Analyzing the credit_history plot we come to a very rational conclusion: a better credit history leads to a bigger probability of the creditor being solvent and therefore belonging to class 1.

In [None]:
Xy_train=X_train.copy()
Xy_train['target'] = y_train
fig, axes, summary_df = info_plots.target_plot(
df=Xy_train, feature='checking_status', feature_name='checking_status', target='target', show_percentile=True, figsize=(10,6))

The checking status plot also a very logical behaviour as it indicates that a higher value in checking status lead to a higher probability of the creditor belonging to class 1 and thus being classified as solvent

In [None]:
Xy_train=X_train.copy()
Xy_train['target'] = y_train
fig, axes, summary_df = info_plots.target_plot(
df=Xy_train, feature='age', feature_name='age', target='target', show_percentile=True, figsize=(10,6))

From the above plot we conclude that higher values in age generally leads to a bigger probability of the creditor belonging to class 1. This makes sense because, from the point of view of the banks, younger people may not be as stable in terms of their personal and financial situations when compared to more mature people.

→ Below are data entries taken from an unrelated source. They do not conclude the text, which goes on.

(** C7, as stated, fails when the cues show more than X: here each of
    five consecutive cues has the lines X, A, B, C, D; when X comes
    again, the last four accepted entries are A, B, C, D, and X is
    accepted again, five times in all. *)
Lemma C7_five_cues_queued_five_times :
  exists st, _parse_cues five_cues = Ok st /\
    length (parsed_cue_list st) = 5 /\
    (forall c, In c (parsed_cue_list st) -> In (txt "X") (lines c)) /\
    occurrences (txt "X") (all_text_lines st) = 5.
Proof.
  eexists. split; [vm_compute; reflexivity|]. split; [reflexivity|]. split.
  - intros c Hc. repeat (destruct Hc as [<-|Hc]; [now left|]). destruct Hc.
  - vm_compute. reflexivity.
Qed.

(** ** Serialising and splitting again *)

Lemma replace_other (old new : str) (c : ascii) (s : str) :
  Py.startswith old (c :: s) = false ->
  Py.replace old new (c :: s) = c :: Py.replace old new s.
Proof. unfold Py.replace. simpl Py.replace_go. now intros ->. Qed.

Lemma not_In_Forall (x : ascii) (l : str) :
  ~ In x l <-> Forall (fun c => c <> x) l.
Proof.
  rewrite List.Forall_forall. split.
  - intros H c Hc ->. contradiction.
  - intros H Hx. now apply (H x Hx).
Qed.

Lemma replace_line (l s : str) :
  ~ In nl l -> Py.replace nl_blank_nl [nl] (l ++ s) = l ++ Py.replace nl_blank_nl [nl] s.
Proof.
  induction l as [|c l IH]; intros Hl; [reflexivity|].
  rewrite <- app_comm_cons. rewrite replace_other.
  - rewrite IH; [reflexivity|]. intros H. apply Hl. now right.
  - apply startswith_first. intros ->. apply Hl. now left.
Qed.

Lemma replace_nl (s : str) :
  Py.startswith (txt " " ++ [nl]) s = false ->
  Py.replace nl_blank_nl [nl] (nl :: s) = nl :: Py.replace nl_blank_nl [nl] s.
Proof.
  intros H. apply replace_other.
  change nl_blank_nl with (nl :: " "%char :: [nl]).
  change (txt " " ++ [nl]) with (" "%char :: [nl]) in H.
  cbn [Py.startswith] in H |- *. now rewrite Ascii.eqb_refl, H.
Qed.

Lemma plain_safe (l s : str) :
  plain l -> Py.startswith (txt " " ++ [nl]) (l ++ s) = false.
Proof.
  intros (Hne & Hnl & Hsp). destruct l as [|c l]; [congruence|].
  change (txt " " ++ [nl]) with (" "%char :: [nl]). cbn [Py.startswith app].
  destruct (Ascii.eqb " " c) eqn:E; [|reflexivity].
  apply Ascii.eqb_eq in E. subst c.
  destruct l as [|c' l]; [now destruct Hsp|]. cbn [Py.startswith app].
  destruct (Ascii.eqb nl c') eqn:E'; [|reflexivity].
  apply Ascii.eqb_eq in E'. subst c'. destruct Hnl. right. now left.
Qed.

Lemma join_cons (l : str) (ls : list str) :
  ls <> [] -> Py.join [nl] (l :: ls) = l ++ nl :: Py.join [nl] ls.
Proof. destruct ls; [congruence | reflexivity]. Qed.

Lemma blocks_text_cons (ls : list str) (bs : list (list str)) :
  blocks_text (ls :: bs) = Py.join [nl] ls ++ nl :: nl :: blocks_text bs.
Proof. unfold blocks_text. simpl. now rewrite <- app_assoc. Qed.

Lemma block_safe (ls : list str) (s : str) :
  block_ok ls -> Py.startswith (txt " " ++ [nl]) (Py.join [nl] ls ++ s) = false.
Proof.
  intros [Hne Hp]. destruct ls as [|l [|l2 ls]]; [congruence| |].
  - apply plain_safe. now inversion Hp.
  - rewrite join_cons by discriminate. rewrite <- app_assoc.
    apply plain_safe. now inversion Hp.
Qed.

Lemma replace_block (ls : list str) (s : str) :
  block_ok ls ->
  Py.replace nl_blank_nl [nl] (Py.join [nl] ls ++ s) =
  Py.join [nl] ls ++ Py.replace nl_blank_nl [nl] s.
Proof.
  intros [Hne Hp]. induction ls as [|l ls IH]; [congruence|].
  inversion Hp as [|? ? Hl Hls]; subst. destruct ls as [|l2 ls].
  - simpl Py.join. apply replace_line, Hl.
  - rewrite join_cons by discriminate. rewrite <- app_assoc.
    rewrite replace_line by apply Hl. rewrite <- app_comm_cons.
    rewrite replace_nl by (apply block_safe; split; [discriminate | assumption]).
    rewrite IH by (discriminate || assumption). now rewrite <- app_assoc.
Qed.

Lemma replace_blocks (bs : list (list str)) :
  Forall block_ok bs ->
  Py.replace nl_blank_nl [nl] (blocks_text bs) = blocks_text bs.
Proof.
  induction 1 as [|ls bs Hls Hbs IH]; [reflexivity|].
  rewrite blocks_text_cons.
  rewrite replace_block by assumption.
  rewrite replace_nl by reflexivity. rewrite replace_nl.
  - now rewrite IH.
  - destruct Hbs as [|ls' bs' Hls' _]; [reflexivity|].
    rewrite blocks_text_cons. now apply block_safe.
Qed.

Lemma split_line (l s : str) :
  ~ In nl l ->
  Py.split [nl; nl] (l ++ s) = Py.prepend l (Py.split [nl; nl] s).
Proof. intros H. apply split_free_app. now apply not_In_Forall. Qed.

Lemma split_nl_other (c : ascii) (s : str) :
  c <> nl ->
  Py.split [nl; nl] (nl :: c :: s) =
  Py.cons_head nl (Py.split [nl; nl] (c :: s)).
Proof.
  intros Hc. apply split_other. cbn [Py.startswith].
  rewrite Ascii.eqb_refl.
  destruct (Ascii.eqb nl c) eqn:E; [|reflexivity].
  apply Ascii.eqb_eq in E. congruence.
Qed.

Lemma block_head (ls : list str) (s : str) :
  block_ok ls ->
  exists c t, Py.join [nl] ls ++ s = c :: t /\ c <> nl.
Proof.
  intros [Hne Hp]. destruct ls as [|l ls]; [congruence|].
  inversion Hp as [|? ? (Hl & Hnl & _) _]; subst.
  destruct l as [|c l]; [congruence|].
  assert (Hc : c <> nl) by (intros ->; apply Hnl; now left).
  destruct ls as [|l2 ls].
  - exists c, (l ++ s). split; [reflexivity | assumption].
  - rewrite join_cons by discriminate. simpl. eauto.
Qed.

Lemma split_block (ls : list str) (s : str) :
  block_ok ls ->
  Py.split [nl; nl] (Py.join [nl] ls ++ nl :: nl :: s) =
  Py.join [nl] ls :: Py.split [nl; nl] s.
Proof.
  intros [Hne Hp]. induction ls as [|l ls IH]; [congruence|].
  inversion Hp as [|? ? Hl Hls]; subst. destruct Hl as (_ & Hnl & _).
  destruct ls as [|l2 ls].
  - simpl Py.join. rewrite split_line by assumption.
    rewrite (split_sep nl [nl] s : Py.split [nl; nl] (nl :: nl :: s) = _).
    rewrite prepend_cons. now rewrite app_nil_r.
  - rewrite join_cons by discriminate. rewrite <- app_assoc.
    rewrite split_line by assumption. rewrite <- app_comm_cons.
    destruct (block_head (l2 :: ls) (nl :: nl :: s)) as (c & t & E & Hc);
      [split; [discriminate | assumption]|].
    rewrite E. rewrite split_nl_other by assumption. rewrite <- E.
    rewrite IH by (discriminate || assumption).
    simpl Py.cons_head. now rewrite prepend_cons.
Qed.

Lemma split_blocks (bs : list (list str)) :
  Forall block_ok bs ->
  Py.split [nl; nl] (blocks_text bs) = map (Py.join [nl]) bs ++ [[]].
Proof.
  induction 1 as [|ls bs Hls Hbs IH]; [reflexivity|].
  rewrite blocks_text_cons.
  rewrite split_block by assumption. simpl. now rewrite IH.
Qed.

Lemma split_lines (ls : list str) :
  ls <> [] -> Forall (fun l => ~ In nl l) ls ->
  Py.split [nl] (Py.join [nl] ls) = ls.
Proof.
  intros Hne Hp. induction ls as [|l ls IH]; [congruence|].
  inversion Hp as [|? ? Hl Hls]; subst. apply not_In_Forall in Hl.
  destruct ls as [|l2 ls].
  - simpl Py.join. now apply split_free.
  - rewrite join_cons by discriminate.
    rewrite split_free_app by assumption.
    rewrite (split_sep nl [] (Py.join [nl] (l2 :: ls))
               : Py.split [nl] (nl :: Py.join [nl] (l2 :: ls)) = _).
    rewrite prepend_cons.
    rewrite IH by (discriminate || assumption). now rewrite app_nil_r.
Qed.


(** The decimal text of an id is made of digits, and is not empty. *)
Lemma str_of_nat_digits (n : nat) :
  Forall (fun c => Py.is_digit c = true) (Py.str_of_nat n).
Proof.
  unfold Py.str_of_nat. generalize (Nat.to_uint n). intros d.
  induction d; simpl; try apply List.Forall_nil;
    apply List.Forall_cons; try reflexivity; assumption.
Qed.

Lemma str_of_nat_nonempty (n : nat) : Py.str_of_nat n <> [].
Proof.
  unfold Py.str_of_nat.
  assert (H : Nat.to_uint n <> Decimal.Nil).
  { rewrite <- (DecimalNat.Unsigned.of_to n) at 1.
    rewrite DecimalNat.Unsigned.to_of. apply DecimalFacts.unorm_nonnil. }
  destruct (Nat.to_uint n); try congruence; discriminate.
Qed.

Lemma digits_no (x : ascii) (s : str) :
  Forall (fun c => Py.is_digit c = true) s -> Py.is_digit x = false ->
  ~ In x s.
Proof.
  intros Hs Hx Hin. rewrite List.Forall_forall in Hs.
  specialize (Hs x Hin). congruence.
Qed.

Lemma digits_plain (s : str) :
  s <> [] -> Forall (fun c => Py.is_digit c = true) s -> plain s.
Proof.
  intros Hne Hs. split; [assumption|]. split.
  - now apply digits_no.
  - intros ->. inversion Hs. discriminate.
Qed.

(** A line of digits is not a timestamp line. *)
Lemma digits_not_time (s : str) :
  Forall (fun c => Py.is_digit c = true) s -> Re.time_reg s = None.
Proof.
  intros Hs. destruct (Re.time_reg s) as [[t r]|] eqn:E; [|reflexivity].
  apply time_reg_inv in E as (a & b & _ & _ & -> & ->).
  exfalso. apply (digits_no " "%char _ Hs); [reflexivity|].
  rewrite <- !app_assoc. apply in_or_app. right. now left.
Qed.

(** [re.sub] leaves a text alone in which the pattern cannot start. *)
Lemma sub_no_open (m : Re.matcher) (x : ascii) (s : str) :
  (forall c s' r, m (c :: s') = Some r -> c = x) ->
  ~ In x s -> Re.sub m s = s.
Proof.
  intros Hm. unfold Re.sub. induction s as [|c s IH]; intros Hx; [reflexivity|].
  simpl. destruct (m (c :: s)) as [[a r]|] eqn:E.
  - apply Hm in E. subst c. destruct Hx. now left.
  - rewrite IH; [reflexivity|]. intros H. apply Hx. now right.
Qed.

Lemma open_first (m : Re.matcher) (c : ascii) (s r : str) (res : str * str) :
  Re.seq (Re.lit (txt "<")) m (c :: s) = Some res -> c = "<"%char.
Proof.
  destruct res as [t r']. intros H.
  apply seq_inv in H as (a & r1 & b & Hl & _ & _).
  apply lit_inv in Hl as [_ Hl]. now injection Hl.
Qed.

Lemma clean_line_no_open (s : str) : ~ In "<"%char s -> clean_line s = s.
Proof.
  intros H. unfold clean_line.
  rewrite (sub_no_open Re.stamp_reg "<"%char s); [|clear|assumption].
  - apply (sub_no_open Re.tag_reg "<"%char); [|assumption]. clear. intros c s r.
    unfold Re.tag_reg. now apply open_first.
  - intros c s r. unfold Re.stamp_reg. now apply open_first.
Qed.

(** The timestamp line the serialiser writes is read as one. *)
Lemma cue_line_stamps (c : cue) (q : list str) (a b r : str) :
  is_stamp a -> is_stamp b ->
  cue_line (c, q) (a ++ txt " --> " ++ b ++ r) =
  Ok (set_end (set_start c a) b, q).
Proof.
  intros Ha Hb. unfold cue_line.
  rewrite time_reg_accepts by assumption. now rewrite split_arrow.
Qed.

Lemma stamp_line_plain (a b : str) :
  is_stamp a -> is_stamp b -> plain (a ++ txt " --> " ++ b).
Proof.
  intros Ha Hb.
  assert (Hn : forall x, is_stamp x -> ~ In nl x).
  { intros x Hx. apply not_In_Forall.
    apply stamp_no; [assumption | reflexivity | | ]; discriminate. }
  destruct (stamp_head a Ha) as (d & a' & -> & Hd).
  split; [discriminate|]. split.
  - intros H. apply in_app_or in H as [H|H]; [now apply (Hn _ Ha)|].
    apply in_app_or in H as [H|H]; [|now apply (Hn _ Hb)].
    simpl in H. repeat (destruct H as [H|H]; [discriminate|]). destruct H.
  - intros E. injection E as -> _. discriminate.
Qed.

Lemma serial_block_ok (c : cue) : serial_ok c -> block_ok (block_of c).
Proof.
  intros ((n & Hn) & (a & Ha & Sa) & (b & Hb & Sb) & (l & Hl & Hp & _ & _)).
  unfold block_of. rewrite Hn, Ha, Hb, Hl. simpl. split; [discriminate|].
  repeat apply List.Forall_cons; try apply List.Forall_nil.
  - apply digits_plain; [apply str_of_nat_nonempty | apply str_of_nat_digits].
  - now apply stamp_line_plain.
  - assumption.
Qed.

Lemma cue_text_block (c : cue) :
  lines c <> [] -> cue_text c = Py.join [nl] (block_of c) ++ [nl; nl].
Proof.
  intros H. unfold cue_text, block_of.
  change ([show_id (id_ c);
           show_str (start c) ++ txt " --> " ++ show_str (end_ c)] ++ lines c)
    with (show_id (id_ c) ::
          (show_str (start c) ++ txt " --> " ++ show_str (end_ c)) :: lines c).
  rewrite join_cons by discriminate. rewrite join_cons by assumption.
  repeat (rewrite <- app_assoc || rewrite <- app_comm_cons). reflexivity.
Qed.

Lemma get_subtitle_str_concat (st : parser) :
  get_subtitle_str st =
  header st ++ [nl; nl] ++ concat (map cue_text (matched_cues st)).
Proof.
  unfold get_subtitle_str, matched_cues.
  assert (H : forall (m : list nat) (acc : str),
    fold_left (fun acc r => acc ++ cue_text (parsed_cue_list st !!! r)) m acc =
    acc ++ concat (map cue_text (map (fun r => parsed_cue_list st !!! r) m))).
  { induction m as [|r m IH]; intros acc; simpl.
    - now rewrite app_nil_r.
    - rewrite IH. now rewrite <- app_assoc. }
  rewrite H. now rewrite <- app_assoc.
Qed.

However, we dont observe this trend in the last percentile. The most logical explanation for this trend is that, since this percentile starts around the age of 50, the creditors are getting close to retirement status which tipically comes with a loss in monthly income. 

In [None]:
Xy_train=X_train.copy()
Xy_train['target'] = y_train
fig, axes, summary_df = info_plots.target_plot(
df=Xy_train, feature='installment_commitment', feature_name='installment_commitment', target='target', show_percentile=True, figsize=(10,6))

The main takeaway from the installment_commitment plot its an obvious one: the bigger the value of the installment commitment that the creditor has to pay, the less likelihood the person belongs to class 1. This can happen because the bank considered the creditor riskier and so the interest rate to be paid is bigger, or for the fact that the creditor has less capital himself and so has to borrow a bigger amount.

## Neural Networks <a name="Neural"></a>

In terms of the neural networks we will apply keras tuner in order to tune our hyperparameters. As we have a binary classification problem the last layer will apply sigmoid as the activation method. Additionally, we used precision as our evaluation metric due to our business problem and we also implement early stopping to minimize the training time of the neural network.

In our previous model application we scaled the data within the pipeline. Therefore, we scale the data seperately before training the neural network model.

In [None]:
scaler = StandardScaler()
X_train_scaled = scaler.fit_transform(X_train)
X_val_scaled = scaler.fit_transform(X_val)

In [None]:
initializer = initializers.HeNormal()

def build_model(hp):
  model = Sequential()

  for i in range(hp.Int('num_layers', 1, 4)): 
      model.add(layers.Dense(units=hp.Int('units_' + str(i),
                                            min_value=34, max_value=136,  step=34), activation='relu',
                                            kernel_initializer=initializer,
                                            kernel_regularizer=regularizers.l2(0.01)))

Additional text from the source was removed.